(AIM OF THE TASK) Take the records underneath and set them down exactly.
****************
(** * Chains share their past *)

Lemma chained_snoc seq prev rs r :
  chained seq prev (rs ++ [r]) ->
  record_ok r /\ chained seq prev rs /\ rec_seq r = seq + len rs /\
  rec_prev_hash r = from_option record_hash prev (last rs).
Proof.
  revert seq prev. induction rs as [|x rs IH]; intros seq prev H; inversion H; subst.
  - split; [done|]. split; [constructor|]. rewrite len_nil. split; [lia|done].
  - destruct (IH _ _ ltac:(eassumption)) as (Hr & Hc & Hs & Hp).
    split; [done|]. split; [by constructor|]. rewrite len_cons. split; [lia|].
    rewrite Hp, last_cons. destruct (last rs); reflexivity.
Qed.

Lemma record_bytes_ok r : record_ok r -> bytes_ok (record_bytes r).
Proof.
  intros Hr. pose proof (parse_record r Hr) as H. unfold parse_canonical in H.
  destruct (from_utf8 (record_bytes r)) as [t|] eqn:E; [|done].
  apply from_utf8_Some in E as [Ht <-]. by apply utf8_bytes_ok.
Qed.

Lemma record_hash_inj r r' :
  record_ok r -> record_ok r' -> record_hash r = record_hash r' ->
  digest (record_bytes r) = digest (record_bytes r') /\
  (r = r' \/ record_bytes r <> record_bytes r').
Proof.
  intros H H' E. unfold record_hash in E.
  apply to_hex_inj in E; [|apply digest_bytes..]. split; [done|].
  destruct (decide (record_bytes r = record_bytes r')) as [Eb|Hne]; [left|by right].
  by apply record_bytes_inj.
Qed.

(** Two chains that end alike are one chain, or differ right before a common
    rest, in two records with one digest. *)
Lemma chained_same_head rs rs' r r' :
  chained 1 GENESIS_PREV_HASH (rs ++ [r]) -> chained 1 GENESIS_PREV_HASH (rs' ++ [r']) ->
  record_hash r = record_hash r' ->
  rs ++ [r] = rs' ++ [r'] \/
  exists pre x pre' x' rest,
    rs ++ [r] = pre ++ x :: rest /\ rs' ++ [r'] = pre' ++ x' :: rest /\
    record_ok x /\ record_ok x' /\
    record_bytes x <> record_bytes x' /\ digest (record_bytes x) = digest (record_bytes x').
Proof.
  revert r rs' r'. induction rs as [|x rs IH] using rev_ind; intros r rs' r' H H' E;
    destruct (chained_snoc _ _ _ _ H) as (Hr & Hc & Hs & Hp);
    destruct (chained_snoc _ _ _ _ H') as (Hr' & Hc' & Hs' & Hp');
    destruct (record_hash_inj r r' Hr Hr' E) as [Ed [<-|Hb]].
  2, 4: by right; eexists _, _, _, _, [].
  all: rewrite Hs in Hs'; destruct rs' as [|y rs' _] using rev_ind;
    rewrite ?len_app, ?len_cons, ?len_nil in Hs'.
  - by left.
  - pose proof (len_nonneg rs'). lia.
  - pose proof (len_nonneg rs). lia.
  - rewrite Hp, !last_snoc in Hp'. cbn [from_option] in Hp'.
    destruct (IH x rs' y Hc Hc' Hp') as [->|(p & a & p' & a' & rest & -> & -> & Ha)]; [by left|right].
    exists p, a, p', a', (rest ++ [r]). by rewrite <- !app_assoc.
Qed.

(** * Properties *)

(** The verifier accepts exactly the chains this module writes.  A list of
    stored links verifies with count [n] precisely when it is what is stored of
    [n] records, each of which the validating constructor admits, numbered from
    one, the first naming the genesis hash and every later one the hash of its
    predecessor. *)
Theorem verify_chain_exact links n :
  verify_chain links = Ok n <->
  exists rs, chained 1 GENESIS_PREV_HASH rs /\ links = link_of <$> rs /\ n = len rs.
Proof. unfold verify_chain. apply verify_from_exact; [by vm_compute|done|done]. Qed.

(** C9: a chain is tamper-evident.  Two chains that verify and end in the same
    record hash are the same chain, link for link, whatever their lengths; or
    else, going back from their ends, the first two links that differ carry two
    different bodies, byte strings both, with one SHA-256 digest.  So from the
    head hash alone no earlier record can be altered, removed, inserted or
    reordered unless the two chains themselves hold the collision. *)
Theorem chain_tamper_evident links links' x x' n n' :
  verify_chain (links ++ [x]) = Ok n -> verify_chain (links' ++ [x']) = Ok n' ->
  link_record_hash x = link_record_hash x' ->
  links ++ [x] = links' ++ [x'] \/
  exists before l before' l' rest,
    links ++ [x] = before ++ l :: rest /\ links' ++ [x'] = before' ++ l' :: rest /\
    bytes_ok (link_body l) /\ bytes_ok (link_body l') /\
    link_body l <> link_body l' /\ digest (link_body l) = digest (link_body l').
Proof.
  intros H H' E. unfold verify_chain in H, H'.
  apply verify_from_exact in H as (rs & Hc & El & _); [|by vm_compute|done|done].
  apply verify_from_exact in H' as (rs' & Hc' & El' & _); [|by vm_compute|done|done].
  destruct rs as [|r rs _] using rev_ind; [by destruct links|].
  destruct rs' as [|r' rs' _] using rev_ind; [by destruct links'|].
  rewrite El, El'. rewrite fmap_app in El, El'.
  apply app_inj_tail in El as [_ ->], El' as [_ ->].
  destruct (chained_same_head rs rs' r r' Hc Hc' E)
    as [->|(p & a & p' & a' & rest & -> & -> & Ha & Ha' & Hne & Ed)]; [by left|right].
  exists (link_of <$> p), (link_of a), (link_of <$> p'), (link_of a'), (link_of <$> rest).
  rewrite !fmap_app, !fmap_cons. split_and!; [done|done|by apply record_bytes_ok..|done|done].
Qed.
****************
(ANSWER TO THIS TASK)
(** * Chains share their past *)

Lemma chained_snoc seq prev rs r :
  chained seq prev (rs ++ [r]) ->
  record_ok r /\ chained seq prev rs /\ rec_seq r = seq + len rs /\
  rec_prev_hash r = from_option record_hash prev (last rs).
Proof.
  revert seq prev. induction rs as [|x rs IH]; intros seq prev H; inversion H; subst.
  - split; [done|]. split; [constructor|]. rewrite len_nil. split; [lia|done].
  - destruct (IH _ _ ltac:(eassumption)) as (Hr & Hc & Hs & Hp).
    split; [done|]. split; [by constructor|]. rewrite len_cons. split; [lia|].
    rewrite Hp, last_cons. destruct (last rs); reflexivity.
Qed.

Lemma record_bytes_ok r : record_ok r -> bytes_ok (record_bytes r).
Proof.
  intros Hr. pose proof (parse_record r Hr) as H. unfold parse_canonical in H.
  destruct (from_utf8 (record_bytes r)) as [t|] eqn:E; [|done].
  apply from_utf8_Some in E as [Ht <-]. by apply utf8_bytes_ok.
Qed.

Lemma record_hash_inj r r' :
  record_ok r -> record_ok r' -> record_hash r = record_hash r' ->
  digest (record_bytes r) = digest (record_bytes r') /\
  (r = r' \/ record_bytes r <> record_bytes r').
Proof.
  intros H H' E. unfold record_hash in E.
  apply to_hex_inj in E; [|apply digest_bytes..]. split; [done|].
  destruct (decide (record_bytes r = record_bytes r')) as [Eb|Hne]; [left|by right].
  by apply record_bytes_inj.
Qed.

(** Two chains that end alike are one chain, or differ right before a common
    rest, in two records with one digest. *)
Lemma chained_same_head rs rs' r r' :
  chained 1 GENESIS_PREV_HASH (rs ++ [r]) -> chained 1 GENESIS_PREV_HASH (rs' ++ [r']) ->
  record_hash r = record_hash r' ->
  rs ++ [r] = rs' ++ [r'] \/
  exists pre x pre' x' rest,
    rs ++ [r] = pre ++ x :: rest /\ rs' ++ [r'] = pre' ++ x' :: rest /\
    record_ok x /\ record_ok x' /\
    record_bytes x <> record_bytes x' /\ digest (record_bytes x) = digest (record_bytes x').
Proof.
  revert r rs' r'. induction rs as [|x rs IH] using rev_ind; intros r rs' r' H H' E;
    destruct (chained_snoc _ _ _ _ H) as (Hr & Hc & Hs & Hp);
    destruct (chained_snoc _ _ _ _ H') as (Hr' & Hc' & Hs' & Hp');
    destruct (record_hash_inj r r' Hr Hr' E) as [Ed [<-|Hb]].
  2, 4: by right; eexists _, _, _, _, [].
  all: rewrite Hs in Hs'; destruct rs' as [|y rs' _] using rev_ind;
    rewrite ?len_app, ?len_cons, ?len_nil in Hs'.
  - by left.
  - pose proof (len_nonneg rs'). lia.
  - pose proof (len_nonneg rs). lia.
  - rewrite Hp, !last_snoc in Hp'. cbn [from_option] in Hp'.
    destruct (IH x rs' y Hc Hc' Hp') as [->|(p & a & p' & a' & rest & -> & -> & Ha)]; [by left|right].
    exists p, a, p', a', (rest ++ [r]). by rewrite <- !app_assoc.
Qed.

(** * Properties *)

(** The verifier accepts exactly the chains this module writes.  A list of
    stored links verifies with count [n] precisely when it is what is stored of
    [n] records, each of which the validating constructor admits, numbered from
    one, the first naming the genesis hash and every later one the hash of its
    predecessor. *)
Theorem verify_chain_exact links n :
  verify_chain links = Ok n <->
  exists rs, chained 1 GENESIS_PREV_HASH rs /\ links = link_of <$> rs /\ n = len rs.
Proof. unfold verify_chain. apply verify_from_exact; [by vm_compute|done|done]. Qed.

(** C9: a chain is tamper-evident.  Two chains that verify and end in the same
    record hash are the same chain, link for link, whatever their lengths; or
    else, going back from their ends, the first two links that differ carry two
    different bodies, byte strings both, with one SHA-256 digest.  So from the
    head hash alone no earlier record can be altered, removed, inserted or
    reordered unless the two chains themselves hold the collision. *)
Theorem chain_tamper_evident links links' x x' n n' :
  verify_chain (links ++ [x]) = Ok n -> verify_chain (links' ++ [x']) = Ok n' ->
  link_record_hash x = link_record_hash x' ->
  links ++ [x] = links' ++ [x'] \/
  exists before l before' l' rest,
    links ++ [x] = before ++ l :: rest /\ links' ++ [x'] = before' ++ l' :: rest /\
    bytes_ok (link_body l) /\ bytes_ok (link_body l') /\
    link_body l <> link_body l' /\ digest (link_body l) = digest (link_body l').
Proof.
  intros H H' E. unfold verify_chain in H, H'.
  apply verify_from_exact in H as (rs & Hc & El & _); [|by vm_compute|done|done].
  apply verify_from_exact in H' as (rs' & Hc' & El' & _); [|by vm_compute|done|done].
  destruct rs as [|r rs _] using rev_ind; [by destruct links|].
  destruct rs' as [|r' rs' _] using rev_ind; [by destruct links'|].
  rewrite El, El'. rewrite fmap_app in El, El'.
  apply app_inj_tail in El as [_ ->], El' as [_ ->].
  destruct (chained_same_head rs rs' r r' Hc Hc' E)
    as [->|(p & a & p' & a' & rest & -> & -> & Ha & Ha' & Hne & Ed)]; [by left|right].
  exists (link_of <$> p), (link_of a), (link_of <$> p'), (link_of a'), (link_of <$> rest).
  rewrite !fmap_app, !fmap_cons. split_and!; [done|done|by apply record_bytes_ok..|done|done].
Qed.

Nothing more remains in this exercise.